Konspirasi Abu ‘Amir Ar-Rahib

Inti dari konspirasi ini adalah seorang laki-laki bernama Abu ‘Amir Ar-Rahib (Abu ‘Amir Sang Rahib). Ia adalah seorang tokoh berpengaruh di Madinah yang dulunya beragama Nasrani dan menentang keras kedatangan Islam. Ketika Rasulullah ﷺ hijrah, Abu ‘Amir meninggalkan Madinah menuju Makkah, dan kemudian ke Syam (Suriah) setelah penaklukan Makkah.
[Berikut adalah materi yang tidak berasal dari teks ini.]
(* ===== verification/QObject.v ===== *)
(** * QObject: the dynamically typed values of qobject.h

    [QObject] is the tree a [QObject *] points to: a [QInt], [QString], [QDict],
    [QList], [QFloat] or [QBool] with its [QType] tag (qint.c, qbool.c, qfloat.c,
    qlist.c, qdict.c; a [QError] only as its tag).  Objects are values here: a
    structure owns the objects stored in it, which is what the reference counts
    implement for the clients modelled in this library.

    The file also gives the meaning of an object: [jval], JSON values in which a
    dictionary is a finite map, and [denote], which forgets how the hash table
    of a [QDict] is laid out. *)

From S2P Require Import Prelude LibC QDict.
Local Open Scope Z_scope.

Inductive qtype_code :=
| QTYPE_NONE | QTYPE_QINT | QTYPE_QSTRING | QTYPE_QDICT
| QTYPE_QLIST | QTYPE_QFLOAT | QTYPE_QBOOL | QTYPE_QERROR.

#[global] Instance qtype_code_eq_dec : EqDecision qtype_code.
Proof. solve_decision. Defined.

Inductive QObject :=
| QOInt (value : Z)
| QOString (string : bytes)
| QODict (dict : QDict QObject)
| QOList (head : list QObject)
| QOFloat (value : double)
| QOBool (value : Z)
| QOError.

Definition qobject_type (obj : QObject) : qtype_code :=
  match obj with
  | QOInt _ => QTYPE_QINT
  | QOString _ => QTYPE_QSTRING
  | QODict _ => QTYPE_QDICT
  | QOList _ => QTYPE_QLIST
  | QOFloat _ => QTYPE_QFLOAT
  | QOBool _ => QTYPE_QBOOL
  | QOError => QTYPE_QERROR
  end.

Definition has_type (obj : QObject) (t : qtype_code) : bool := bool_decide (qobject_type obj = t).

(** ** Constructors, conversions and projections of the scalar types *)

Definition qint_from_int (value : Z) : QObject := QOInt (s64 value).
Definition qbool_from_int (value : Z) : QObject := QOBool (s32 value).
Definition qfloat_from_double (value : double) : QObject := QOFloat value.
Definition qstring_obj (str : bytes) : QObject := QOString (c_str str).

Definition qobject_to_qint (obj : QObject) : option Z :=
  match obj with QOInt v => Some v | _ => None end.
Definition qobject_to_qbool (obj : QObject) : option Z :=
  match obj with QOBool v => Some v | _ => None end.
Definition qobject_to_qfloat (obj : QObject) : option double :=
  match obj with QOFloat v => Some v | _ => None end.
Definition qobject_to_qstring (obj : QObject) : option bytes :=
  match obj with QOString s => Some s | _ => None end.
Definition qobject_to_qdict (obj : QObject) : option (QDict QObject) :=
  match obj with QODict d => Some d | _ => None end.
Definition qobject_to_qlist (obj : QObject) : option (list QObject) :=
  match obj with QOList l => Some l | _ => None end.

(** ** QList

    A [QList] is its objects in order; a pointer to an entry is the entry with
    the rest of the list behind it. *)

Definition QListEntry : Type := QObject * list QObject.

Definition qlist_new : list QObject := [].
Definition qlist_append_obj (qlist : list QObject) (value : QObject) : list QObject :=
  qlist ++ [value].
Definition qlist_iter {S} (iter : QObject → S → S) (qlist : list QObject) (opaque : S) : S :=
  fold_left (λ s v, iter v s) qlist opaque.
Definition qlist_copy_elem (obj : QObject) (dst : list QObject) : list QObject :=
  qlist_append_obj dst obj.
Definition qlist_copy (src : list QObject) : list QObject := qlist_iter qlist_copy_elem src qlist_new.

(** [qlist_pop] and [qlist_peek] also accept a NULL list. *)
Definition qlist_pop (qlist : option (list QObject)) : option QObject * option (list QObject) :=
  match qlist with
  | None => (None, None)
  | Some [] => (None, Some [])
  | Some (v :: l) => (Some v, Some l)
  end.
Definition qlist_peek (qlist : option (list QObject)) : option QObject := (qlist_pop qlist).1.
Definition qlist_empty (qlist : list QObject) : bool :=
  match qlist with [] => true | _ => false end.
Definition qlist_first (qlist : list QObject) : option QListEntry :=
  match qlist with [] => None | v :: l => Some (v, l) end.
Definition qlist_next (e : QListEntry) : option QListEntry := qlist_first e.2.

Lemma qlist_copy_id l : qlist_copy l = l.
Proof.
  unfold qlist_copy, qlist_iter, qlist_new. change l with ([] ++ l) at 2.
  generalize (@nil QObject). induction l as [|v l IH]; intros acc; simpl.
  - by rewrite app_nil_r.
  - rewrite IH. unfold qlist_copy_elem, qlist_append_obj. by rewrite <- app_assoc.
Qed.

(** ** Typed access to a QDict *)

Section getters.
Implicit Types (d : QDict QObject) (key : bytes).

Definition qdict_get_obj d key (t : qtype_code) : res QObject :=
  match qdict_get d key with
  | None => Err Assert_failed
  | Some obj => _ ← assertb (has_type obj t); Ok obj
  end.

(** The conversion of an [int64_t] to [double]. *)
Definition double_of_int (z : Z) : double :=
  double_of_decimal (z <? 0) (Z.abs z) 0.

Definition qdict_get_double d key : res double :=
  match qdict_get d key with
  | None => Err Assert_failed
  | Some (QOFloat v) => Ok v
  | Some (QOInt v) => Ok (double_of_int v)
  | Some _ => Err Assert_failed
  end.

Definition qdict_get_int d key : res Z :=
  obj ← qdict_get_obj d key QTYPE_QINT; deref (qobject_to_qint obj).
Definition qdict_get_bool d key : res Z :=
  obj ← qdict_get_obj d key QTYPE_QBOOL; deref (qobject_to_qbool obj).
Definition qdict_get_qlist d key : res (list QObject) :=
  obj ← qdict_get_obj d key QTYPE_QLIST; deref (qobject_to_qlist obj).
Definition qdict_get_qdict d key : res (QDict QObject) :=
  obj ← qdict_get_obj d key QTYPE_QDICT; deref (qobject_to_qdict obj).
Definition qdict_get_str d key : res bytes :=
  obj ← qdict_get_obj d key QTYPE_QSTRING; s ← deref (qobject_to_qstring obj); Ok (c_str s).

Definition qdict_get_try_int d key (def_value : Z) : Z :=
  match qdict_get d key with Some (QOInt v) => v | _ => def_value end.
Definition qdict_get_try_bool d key (def_value : Z) : Z :=
  match qdict_get d key with Some (QOBool v) => v | _ => def_value end.
Definition qdict_get_try_str d key : option bytes :=
  match qdict_get d key with Some (QOString s) => Some (c_str s) | _ => None end.
End getters.

(** ** Induction over objects *)

Section QObject_ind.
Variable P : QObject → Prop.
Hypothesis Hint : ∀ z, P (QOInt z).
Hypothesis Hstr : ∀ s, P (QOString s).
Hypothesis Hdict : ∀ d, (∀ k v, (k, v) ∈ qdict_entries d → P v) → P (QODict d).
Hypothesis Hlist : ∀ l, Forall P l → P (QOList l).
Hypothesis Hfloat : ∀ x, P (QOFloat x).
Hypothesis Hbool : ∀ b, P (QOBool b).
Hypothesis Herror : P QOError.

Lemma entries_ind (d : QDict QObject) :
  Forall (Forall (λ e : bytes * QObject, P e.2)) (qdict_table d) →
  ∀ k v, (k, v) ∈ qdict_entries d → P v.
Proof.
  intros H k v Hin. unfold qdict_entries in Hin.
  apply list_elem_of_In, in_concat in Hin as (b & Hb & Hkv).
  rewrite List.Forall_forall in H. specialize (H b Hb).
  rewrite List.Forall_forall in H. exact (H (k, v) Hkv).
Qed.

Fixpoint QObject_nested_ind (obj : QObject) : P obj :=
  let fix go_list (l : list QObject) : Forall P l :=
    match l with
    | [] => @List.Forall_nil _ _
    | v :: l => @List.Forall_cons _ _ v l (QObject_nested_ind v) (go_list l)
    end in
  let fix go_bucket (b : list (bytes * QObject)) : Forall (λ e, P e.2) b :=
    match b with
    | [] => @List.Forall_nil _ _
    | (k, v) :: b => @List.Forall_cons _ (λ e, P e.2) (k, v) b (QObject_nested_ind v) (go_bucket b)
    end in
  let fix go_table (t : list (list (bytes * QObject))) : Forall (Forall (λ e, P e.2)) t :=
    match t with
    | [] => @List.Forall_nil _ _
    | b :: t => @List.Forall_cons _ _ b t (go_bucket b) (go_table t)
    end in
  match obj with
  | QOInt z => Hint z
  | QOString s => Hstr s
  | QODict d => Hdict d (entries_ind d (go_table (qdict_table d)))
  | QOList l => Hlist l (go_list l)
  | QOFloat x => Hfloat x
  | QOBool b => Hbool b
  | QOError => Herror
  end.
End QObject_ind.

(** ** The JSON value an object stands for *)

Inductive jval :=
| JInt (z : Z)
| JString (s : bytes)
| JDict (m : gmap bytes jval)
| JList (l : list jval)
| JFloat (x : double)
| JBool (b : bool)
| JNone.

Fixpoint denote (obj : QObject) : jval :=
  match obj with
  | QOInt z => JInt z
  | QOString s => JString (c_str s)
  | QODict d =>
      JDict (list_to_map (concat (map (map (λ e, (e.1, denote e.2))) (qdict_table d))))
  | QOList l => JList (map denote l)
  | QOFloat x => JFloat x
  | QOBool b => JBool (negb (b =? 0))
  | QOError => JNone
  end.

(** Two objects are interchangeable when they denote the same value. *)
Definition qobject_equiv (a b : QObject) : Prop := denote a = denote b.

#[global] Instance qobject_equiv_equivalence : Equivalence qobject_equiv.
Proof. unfold qobject_equiv. split; [done | by intros ??? | by intros ??? -> ]. Qed.

Lemma denote_dict d :
  denote (QODict d) = JDict (denote <$> qdict_map d).
Proof.
  simpl. f_equal. unfold qdict_map. rewrite <- list_to_map_fmap. f_equal.
  unfold qdict_entries. induction (qdict_table d) as [|b t IH]; [done|].
  simpl. by rewrite fmap_app, <- IH.
Qed.

(** Storing equivalent objects gives equivalent structures. *)
#[global] Instance QOList_proper : Proper (Forall2 qobject_equiv ==> qobject_equiv) QOList.
Proof.
  intros l l' H. unfold qobject_equiv. simpl. f_equal.
  induction H as [|x y l l' Hxy H IH]; simpl; [done|]. by rewrite Hxy, IH.
Qed.

Lemma qdict_put_equiv d d' k v v' :
  qdict_wf d → qdict_wf d' → qobject_equiv (QODict d) (QODict d') → qobject_equiv v v' →
  qobject_equiv (QODict (qdict_put_obj d k v)) (QODict (qdict_put_obj d' k v')).
Proof.
  unfold qobject_equiv. rewrite !denote_dict. intros H H' [= Hd] Hv.
  rewrite !qdict_put_map by done. by rewrite !fmap_insert, Hd, Hv.
Qed.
Dari Syam, Abu ‘Amir bersekutu dengan Kekaisaran Romawi (Bizantium) dan meminta bantuan mereka untuk memerangi kaum Muslimin. Sebelum ia berangkat, ia mengirim pesan kepada para pengikutnya di Madinah—terdiri dari kelompok munafik dari suku Khazraj—agar mereka membangun sebuah markas atau benteng dengan kedok sebagai masjid. Tujuannya adalah agar ia memiliki tempat aman untuk bersembunyi dan merencanakan serangan ketika ia kembali bersama tentara Romawi.

Para munafik tersebut lalu mendirikan bangunan ini di Quba, dekat dengan Masjid Quba yang suci. Mereka mendekati Rasulullah ﷺ ketika beliau sedang bersiap untuk Tabuk atau sesaat setelahnya, meminta beliau untuk salat di dalamnya, dengan dalih bahwa masjid tersebut didirikan untuk membantu orang sakit dan lemah yang tidak bisa menghadiri Masjid Quba, serta untuk melindungi mereka dari hujan.

Penolakan Rasulullah ﷺ dan Penantian Ilahi

Rasulullah ﷺ, pada saat itu, belum mengetahui niat jahat mereka. Beliau menjawab bahwa beliau sedang dalam perjalanan (menuju Tabuk) dan berjanji akan menunaikan salat di sana sekembalinya, Insya Allah. Setelah beliau kembali dari Tabuk, saat beliau bersiap memenuhi janji tersebut, wahyu Surah At-Taubah 107 turun. Wahyu ini bukan hanya membongkar kebohongan mereka, tetapi juga memerintahkan penghancuran total bangunan tersebut.

Visualisasi Hipokrisi dan Niat Ganda Fasad (Ibadah) Niat Ambush/Perpecahan Sisi Luar (Baik) Sisi Dalam (Jahat)

Ilustrasi Niat Ganda: Fasad kebaikan (masjid) menutupi niat jahat (perpecahan dan permusuhan) yang menjadi inti dari Masjid Ad-Dirar.

Pelaksanaan Penghancuran

Rasulullah ﷺ segera memanggil Malik bin Ad-Dukhsyum dan Ma’an bin Adi, serta beberapa sahabat lainnya, dan memerintahkan mereka untuk membakar dan menghancurkan bangunan tersebut. Perintah ini menunjukkan betapa seriusnya ancaman institusi yang didirikan di atas dasar kejahatan, bahkan jika ia menyandang nama suci 'masjid'.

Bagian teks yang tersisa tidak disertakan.